Stored data:

┌────────

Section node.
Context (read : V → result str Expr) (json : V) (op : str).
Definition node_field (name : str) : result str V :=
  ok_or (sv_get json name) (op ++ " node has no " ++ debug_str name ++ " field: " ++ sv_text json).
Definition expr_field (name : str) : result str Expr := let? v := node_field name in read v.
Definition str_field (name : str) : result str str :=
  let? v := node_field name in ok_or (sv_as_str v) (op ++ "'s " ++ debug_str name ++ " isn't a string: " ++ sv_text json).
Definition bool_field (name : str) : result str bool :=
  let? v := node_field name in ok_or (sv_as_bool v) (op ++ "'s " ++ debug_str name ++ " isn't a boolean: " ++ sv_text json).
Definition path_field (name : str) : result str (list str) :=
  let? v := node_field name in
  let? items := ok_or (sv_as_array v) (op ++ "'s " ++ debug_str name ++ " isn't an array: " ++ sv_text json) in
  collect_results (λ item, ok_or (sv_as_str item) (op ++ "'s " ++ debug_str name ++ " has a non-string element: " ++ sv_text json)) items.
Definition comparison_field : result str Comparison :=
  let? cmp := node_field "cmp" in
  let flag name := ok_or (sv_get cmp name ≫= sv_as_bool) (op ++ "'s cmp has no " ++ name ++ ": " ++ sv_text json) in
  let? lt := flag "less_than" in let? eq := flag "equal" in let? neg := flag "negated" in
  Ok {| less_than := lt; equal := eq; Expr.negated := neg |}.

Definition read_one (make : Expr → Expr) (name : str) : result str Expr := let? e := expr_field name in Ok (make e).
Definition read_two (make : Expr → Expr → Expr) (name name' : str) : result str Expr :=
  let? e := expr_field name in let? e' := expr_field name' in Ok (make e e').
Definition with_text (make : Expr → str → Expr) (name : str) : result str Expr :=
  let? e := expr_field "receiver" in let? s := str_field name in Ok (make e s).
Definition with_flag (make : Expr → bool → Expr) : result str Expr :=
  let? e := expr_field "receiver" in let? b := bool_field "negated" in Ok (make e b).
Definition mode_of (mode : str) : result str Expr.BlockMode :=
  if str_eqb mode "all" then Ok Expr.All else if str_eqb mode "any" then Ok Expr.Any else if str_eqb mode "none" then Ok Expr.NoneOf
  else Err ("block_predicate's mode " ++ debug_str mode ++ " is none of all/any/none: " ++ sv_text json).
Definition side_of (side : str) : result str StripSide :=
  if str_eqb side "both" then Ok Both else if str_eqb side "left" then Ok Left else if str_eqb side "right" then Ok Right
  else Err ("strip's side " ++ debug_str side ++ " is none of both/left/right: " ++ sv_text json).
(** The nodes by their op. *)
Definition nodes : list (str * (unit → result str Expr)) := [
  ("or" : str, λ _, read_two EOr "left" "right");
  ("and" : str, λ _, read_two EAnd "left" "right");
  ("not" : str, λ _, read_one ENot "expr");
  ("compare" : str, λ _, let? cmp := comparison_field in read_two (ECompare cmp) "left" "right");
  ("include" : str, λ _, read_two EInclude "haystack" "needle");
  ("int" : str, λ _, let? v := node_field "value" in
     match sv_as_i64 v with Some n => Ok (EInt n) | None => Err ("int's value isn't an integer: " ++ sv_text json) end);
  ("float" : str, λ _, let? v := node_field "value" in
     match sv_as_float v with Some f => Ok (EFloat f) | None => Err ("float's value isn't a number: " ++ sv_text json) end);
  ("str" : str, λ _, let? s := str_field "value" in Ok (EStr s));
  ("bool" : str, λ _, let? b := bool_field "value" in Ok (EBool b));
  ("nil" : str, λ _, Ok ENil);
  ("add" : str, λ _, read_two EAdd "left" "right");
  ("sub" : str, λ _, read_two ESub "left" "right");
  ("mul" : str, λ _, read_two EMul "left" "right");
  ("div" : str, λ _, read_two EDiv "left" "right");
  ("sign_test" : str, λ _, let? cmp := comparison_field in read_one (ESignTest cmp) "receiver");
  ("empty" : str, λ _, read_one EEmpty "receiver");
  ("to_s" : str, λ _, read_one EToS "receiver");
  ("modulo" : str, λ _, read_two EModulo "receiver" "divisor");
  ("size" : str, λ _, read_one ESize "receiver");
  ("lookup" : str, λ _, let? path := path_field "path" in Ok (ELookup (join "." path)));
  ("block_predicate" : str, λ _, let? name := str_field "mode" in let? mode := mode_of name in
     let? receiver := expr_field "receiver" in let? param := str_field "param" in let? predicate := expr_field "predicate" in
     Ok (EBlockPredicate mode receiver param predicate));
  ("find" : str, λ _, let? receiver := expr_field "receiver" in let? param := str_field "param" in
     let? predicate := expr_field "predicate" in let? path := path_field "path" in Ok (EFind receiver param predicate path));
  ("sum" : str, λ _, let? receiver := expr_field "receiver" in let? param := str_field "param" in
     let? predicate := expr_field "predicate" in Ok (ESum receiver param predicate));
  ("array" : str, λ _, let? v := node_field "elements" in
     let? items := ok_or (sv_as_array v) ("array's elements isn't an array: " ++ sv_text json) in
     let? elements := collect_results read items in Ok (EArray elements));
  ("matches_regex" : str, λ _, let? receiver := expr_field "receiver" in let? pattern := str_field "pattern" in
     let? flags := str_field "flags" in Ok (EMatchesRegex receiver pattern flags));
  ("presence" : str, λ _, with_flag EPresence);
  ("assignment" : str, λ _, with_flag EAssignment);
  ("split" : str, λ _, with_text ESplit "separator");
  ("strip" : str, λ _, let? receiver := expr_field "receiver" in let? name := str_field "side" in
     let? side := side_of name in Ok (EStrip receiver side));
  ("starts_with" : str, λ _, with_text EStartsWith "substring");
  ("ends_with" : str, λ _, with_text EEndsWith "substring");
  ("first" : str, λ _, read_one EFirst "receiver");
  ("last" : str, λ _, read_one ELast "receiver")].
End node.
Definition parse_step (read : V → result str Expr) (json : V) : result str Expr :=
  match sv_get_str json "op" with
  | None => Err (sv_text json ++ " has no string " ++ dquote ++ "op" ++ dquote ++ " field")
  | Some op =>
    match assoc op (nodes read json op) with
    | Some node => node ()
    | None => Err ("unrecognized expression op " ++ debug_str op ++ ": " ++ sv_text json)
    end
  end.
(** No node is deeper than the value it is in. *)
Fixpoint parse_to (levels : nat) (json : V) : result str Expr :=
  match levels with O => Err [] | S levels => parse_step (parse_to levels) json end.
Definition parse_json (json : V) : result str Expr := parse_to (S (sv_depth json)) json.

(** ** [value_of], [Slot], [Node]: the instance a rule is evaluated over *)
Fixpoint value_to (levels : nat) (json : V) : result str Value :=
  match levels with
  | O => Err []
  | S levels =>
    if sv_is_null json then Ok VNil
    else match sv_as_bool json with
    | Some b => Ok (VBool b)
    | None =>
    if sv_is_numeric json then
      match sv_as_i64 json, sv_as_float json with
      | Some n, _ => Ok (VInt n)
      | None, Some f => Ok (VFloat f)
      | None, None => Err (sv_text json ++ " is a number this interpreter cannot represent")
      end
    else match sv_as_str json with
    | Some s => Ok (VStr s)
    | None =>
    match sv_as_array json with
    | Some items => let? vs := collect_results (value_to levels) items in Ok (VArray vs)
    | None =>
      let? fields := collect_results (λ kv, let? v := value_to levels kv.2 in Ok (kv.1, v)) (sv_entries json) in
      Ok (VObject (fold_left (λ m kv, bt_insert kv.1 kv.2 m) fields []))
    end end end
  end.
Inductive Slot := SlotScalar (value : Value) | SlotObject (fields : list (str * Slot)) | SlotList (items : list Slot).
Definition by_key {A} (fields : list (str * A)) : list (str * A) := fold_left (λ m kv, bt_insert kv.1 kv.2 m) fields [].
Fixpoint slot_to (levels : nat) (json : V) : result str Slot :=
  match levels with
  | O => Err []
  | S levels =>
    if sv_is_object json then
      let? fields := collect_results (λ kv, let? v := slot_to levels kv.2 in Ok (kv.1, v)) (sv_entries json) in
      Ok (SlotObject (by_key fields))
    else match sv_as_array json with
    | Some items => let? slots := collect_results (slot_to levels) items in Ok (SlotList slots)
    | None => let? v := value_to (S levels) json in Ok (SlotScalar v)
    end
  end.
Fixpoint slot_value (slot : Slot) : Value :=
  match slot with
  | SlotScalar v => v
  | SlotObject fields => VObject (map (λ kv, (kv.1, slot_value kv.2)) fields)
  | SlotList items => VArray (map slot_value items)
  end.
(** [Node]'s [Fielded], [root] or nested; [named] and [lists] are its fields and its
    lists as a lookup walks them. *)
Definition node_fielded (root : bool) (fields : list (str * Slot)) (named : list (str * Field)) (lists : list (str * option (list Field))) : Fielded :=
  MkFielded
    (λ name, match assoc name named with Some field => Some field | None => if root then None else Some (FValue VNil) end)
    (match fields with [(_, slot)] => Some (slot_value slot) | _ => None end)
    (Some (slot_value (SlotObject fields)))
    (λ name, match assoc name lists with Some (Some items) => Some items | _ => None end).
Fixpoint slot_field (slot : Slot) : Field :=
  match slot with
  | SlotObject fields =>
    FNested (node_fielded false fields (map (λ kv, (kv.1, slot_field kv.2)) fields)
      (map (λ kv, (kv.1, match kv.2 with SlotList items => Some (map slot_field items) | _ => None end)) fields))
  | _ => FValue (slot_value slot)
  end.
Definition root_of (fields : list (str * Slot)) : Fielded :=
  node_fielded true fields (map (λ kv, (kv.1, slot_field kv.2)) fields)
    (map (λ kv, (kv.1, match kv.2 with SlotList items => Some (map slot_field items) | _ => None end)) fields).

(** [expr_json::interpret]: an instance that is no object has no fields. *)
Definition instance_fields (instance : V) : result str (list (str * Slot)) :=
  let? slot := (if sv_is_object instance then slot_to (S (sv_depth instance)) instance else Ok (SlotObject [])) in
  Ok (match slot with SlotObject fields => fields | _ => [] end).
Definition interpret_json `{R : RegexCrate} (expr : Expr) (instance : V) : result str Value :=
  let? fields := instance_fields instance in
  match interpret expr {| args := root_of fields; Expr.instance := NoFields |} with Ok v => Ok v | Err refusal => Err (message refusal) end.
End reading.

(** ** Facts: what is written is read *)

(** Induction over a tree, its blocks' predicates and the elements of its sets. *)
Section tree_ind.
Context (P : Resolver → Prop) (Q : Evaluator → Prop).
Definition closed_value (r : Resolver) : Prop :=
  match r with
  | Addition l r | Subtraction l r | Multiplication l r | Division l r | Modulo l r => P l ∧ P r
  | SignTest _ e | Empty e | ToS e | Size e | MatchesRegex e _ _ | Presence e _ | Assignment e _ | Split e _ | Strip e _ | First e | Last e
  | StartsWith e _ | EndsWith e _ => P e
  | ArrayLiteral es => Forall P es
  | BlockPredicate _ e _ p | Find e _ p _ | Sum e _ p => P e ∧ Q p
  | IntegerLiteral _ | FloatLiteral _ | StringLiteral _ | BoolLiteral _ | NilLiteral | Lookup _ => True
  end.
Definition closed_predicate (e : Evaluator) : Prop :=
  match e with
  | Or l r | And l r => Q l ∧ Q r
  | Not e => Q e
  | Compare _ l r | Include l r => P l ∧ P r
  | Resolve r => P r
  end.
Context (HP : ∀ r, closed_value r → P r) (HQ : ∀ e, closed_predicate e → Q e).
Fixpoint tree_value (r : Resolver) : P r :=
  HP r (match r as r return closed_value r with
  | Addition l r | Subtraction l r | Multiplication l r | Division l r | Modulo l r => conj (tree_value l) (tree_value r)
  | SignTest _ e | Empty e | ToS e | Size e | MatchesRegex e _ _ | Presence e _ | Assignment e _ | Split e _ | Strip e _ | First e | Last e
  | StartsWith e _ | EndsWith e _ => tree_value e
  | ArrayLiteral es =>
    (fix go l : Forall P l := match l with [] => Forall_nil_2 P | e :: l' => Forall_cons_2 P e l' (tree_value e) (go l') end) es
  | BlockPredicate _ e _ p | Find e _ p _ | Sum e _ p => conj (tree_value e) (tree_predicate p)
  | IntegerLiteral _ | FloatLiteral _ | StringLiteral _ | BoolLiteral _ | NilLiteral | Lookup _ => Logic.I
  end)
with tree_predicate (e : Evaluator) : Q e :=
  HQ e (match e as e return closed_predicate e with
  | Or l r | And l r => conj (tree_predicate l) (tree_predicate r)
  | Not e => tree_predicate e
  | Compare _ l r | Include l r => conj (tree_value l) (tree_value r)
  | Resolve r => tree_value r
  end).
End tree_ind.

└────────

■ WHAT NEEDS TO BE DONE: Go through the records from the first line and copy each one exactly, ending after the line that contains "Definition read_one (make". Give nothing else.

■ TASK OUTPUT:
Section node.
Context (read : V → result str Expr) (json : V) (op : str).
Definition node_field (name : str) : result str V :=
  ok_or (sv_get json name) (op ++ " node has no " ++ debug_str name ++ " field: " ++ sv_text json).
Definition expr_field (name : str) : result str Expr := let? v := node_field name in read v.
Definition str_field (name : str) : result str str :=
  let? v := node_field name in ok_or (sv_as_str v) (op ++ "'s " ++ debug_str name ++ " isn't a string: " ++ sv_text json).
Definition bool_field (name : str) : result str bool :=
  let? v := node_field name in ok_or (sv_as_bool v) (op ++ "'s " ++ debug_str name ++ " isn't a boolean: " ++ sv_text json).
Definition path_field (name : str) : result str (list str) :=
  let? v := node_field name in
  let? items := ok_or (sv_as_array v) (op ++ "'s " ++ debug_str name ++ " isn't an array: " ++ sv_text json) in
  collect_results (λ item, ok_or (sv_as_str item) (op ++ "'s " ++ debug_str name ++ " has a non-string element: " ++ sv_text json)) items.
Definition comparison_field : result str Comparison :=
  let? cmp := node_field "cmp" in
  let flag name := ok_or (sv_get cmp name ≫= sv_as_bool) (op ++ "'s cmp has no " ++ name ++ ": " ++ sv_text json) in
  let? lt := flag "less_than" in let? eq := flag "equal" in let? neg := flag "negated" in
  Ok {| less_than := lt; equal := eq; Expr.negated := neg |}.

Definition read_one (make : Expr → Expr) (name : str) : result str Expr := let? e := expr_field name in Ok (make e).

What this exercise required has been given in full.